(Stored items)
+++
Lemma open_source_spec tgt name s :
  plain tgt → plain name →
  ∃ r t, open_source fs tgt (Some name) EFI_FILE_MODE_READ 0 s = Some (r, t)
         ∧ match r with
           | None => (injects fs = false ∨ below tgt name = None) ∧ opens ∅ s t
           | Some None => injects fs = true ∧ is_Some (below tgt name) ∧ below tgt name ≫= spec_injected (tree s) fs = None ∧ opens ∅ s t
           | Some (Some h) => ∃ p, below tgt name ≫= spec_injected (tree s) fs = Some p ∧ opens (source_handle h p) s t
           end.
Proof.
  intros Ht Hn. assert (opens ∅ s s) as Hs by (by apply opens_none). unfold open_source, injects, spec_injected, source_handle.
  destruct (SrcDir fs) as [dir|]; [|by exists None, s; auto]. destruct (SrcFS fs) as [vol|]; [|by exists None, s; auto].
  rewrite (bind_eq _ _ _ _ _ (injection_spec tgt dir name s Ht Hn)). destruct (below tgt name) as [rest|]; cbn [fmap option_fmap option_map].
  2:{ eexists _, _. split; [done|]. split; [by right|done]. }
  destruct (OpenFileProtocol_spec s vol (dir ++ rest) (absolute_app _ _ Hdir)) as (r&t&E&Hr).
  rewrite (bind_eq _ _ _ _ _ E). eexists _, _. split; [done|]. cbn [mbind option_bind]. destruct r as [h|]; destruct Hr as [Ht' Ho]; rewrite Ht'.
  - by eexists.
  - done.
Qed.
+++
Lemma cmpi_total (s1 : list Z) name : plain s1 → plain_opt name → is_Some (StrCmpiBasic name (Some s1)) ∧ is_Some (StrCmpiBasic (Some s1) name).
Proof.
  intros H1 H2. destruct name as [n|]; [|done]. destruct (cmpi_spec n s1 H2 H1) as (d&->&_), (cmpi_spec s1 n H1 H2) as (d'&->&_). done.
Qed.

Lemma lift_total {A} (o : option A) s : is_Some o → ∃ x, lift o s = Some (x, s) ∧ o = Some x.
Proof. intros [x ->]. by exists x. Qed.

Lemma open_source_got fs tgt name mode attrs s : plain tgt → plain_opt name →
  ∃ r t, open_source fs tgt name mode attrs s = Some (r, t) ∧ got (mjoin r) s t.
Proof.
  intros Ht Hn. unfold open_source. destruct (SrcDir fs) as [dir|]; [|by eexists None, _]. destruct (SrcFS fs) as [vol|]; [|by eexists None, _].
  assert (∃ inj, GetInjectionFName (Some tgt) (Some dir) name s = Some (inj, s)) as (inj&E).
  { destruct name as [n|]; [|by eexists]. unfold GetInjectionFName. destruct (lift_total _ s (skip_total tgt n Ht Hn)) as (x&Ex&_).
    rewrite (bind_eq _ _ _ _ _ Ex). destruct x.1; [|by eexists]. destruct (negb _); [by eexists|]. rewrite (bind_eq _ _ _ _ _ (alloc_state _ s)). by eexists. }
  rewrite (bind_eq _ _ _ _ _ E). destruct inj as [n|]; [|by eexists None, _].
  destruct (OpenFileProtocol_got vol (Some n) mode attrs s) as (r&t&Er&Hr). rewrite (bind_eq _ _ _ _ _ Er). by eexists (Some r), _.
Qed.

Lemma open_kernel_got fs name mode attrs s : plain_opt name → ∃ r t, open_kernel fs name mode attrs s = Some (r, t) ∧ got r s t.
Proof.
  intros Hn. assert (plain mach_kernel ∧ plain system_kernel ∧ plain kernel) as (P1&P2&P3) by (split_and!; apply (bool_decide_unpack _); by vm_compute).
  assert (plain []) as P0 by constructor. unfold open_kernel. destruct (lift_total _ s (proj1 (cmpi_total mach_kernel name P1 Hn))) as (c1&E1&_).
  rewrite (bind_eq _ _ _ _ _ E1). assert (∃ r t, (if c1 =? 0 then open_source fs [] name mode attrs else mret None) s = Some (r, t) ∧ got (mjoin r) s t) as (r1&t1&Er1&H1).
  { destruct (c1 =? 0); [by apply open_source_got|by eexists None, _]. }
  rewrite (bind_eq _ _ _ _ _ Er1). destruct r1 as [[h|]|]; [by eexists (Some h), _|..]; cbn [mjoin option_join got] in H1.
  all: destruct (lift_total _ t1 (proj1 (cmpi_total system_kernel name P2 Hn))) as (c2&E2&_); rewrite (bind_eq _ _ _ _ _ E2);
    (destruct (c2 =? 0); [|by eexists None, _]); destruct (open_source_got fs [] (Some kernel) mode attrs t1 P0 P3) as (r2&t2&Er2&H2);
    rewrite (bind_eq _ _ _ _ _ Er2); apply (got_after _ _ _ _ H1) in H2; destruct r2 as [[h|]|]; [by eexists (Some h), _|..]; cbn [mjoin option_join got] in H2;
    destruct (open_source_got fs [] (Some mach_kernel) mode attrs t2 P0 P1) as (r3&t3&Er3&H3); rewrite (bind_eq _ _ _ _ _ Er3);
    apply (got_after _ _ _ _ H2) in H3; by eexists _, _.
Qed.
+++
▶ [EXERCISE]: Which of the lines above include the word "injects"? Copy each of them.

▶ [EXERCISE RESULT]:
           | None => (injects fs = false ∨ below tgt name = None) ∧ opens ∅ s t
           | Some None => injects fs = true ∧ is_Some (below tgt name) ∧ below tgt name ≫= spec_injected (tree s) fs = None ∧ opens ∅ s t
  intros Ht Hn. assert (opens ∅ s s) as Hs by (by apply opens_none). unfold open_source, injects, spec_injected, source_handle.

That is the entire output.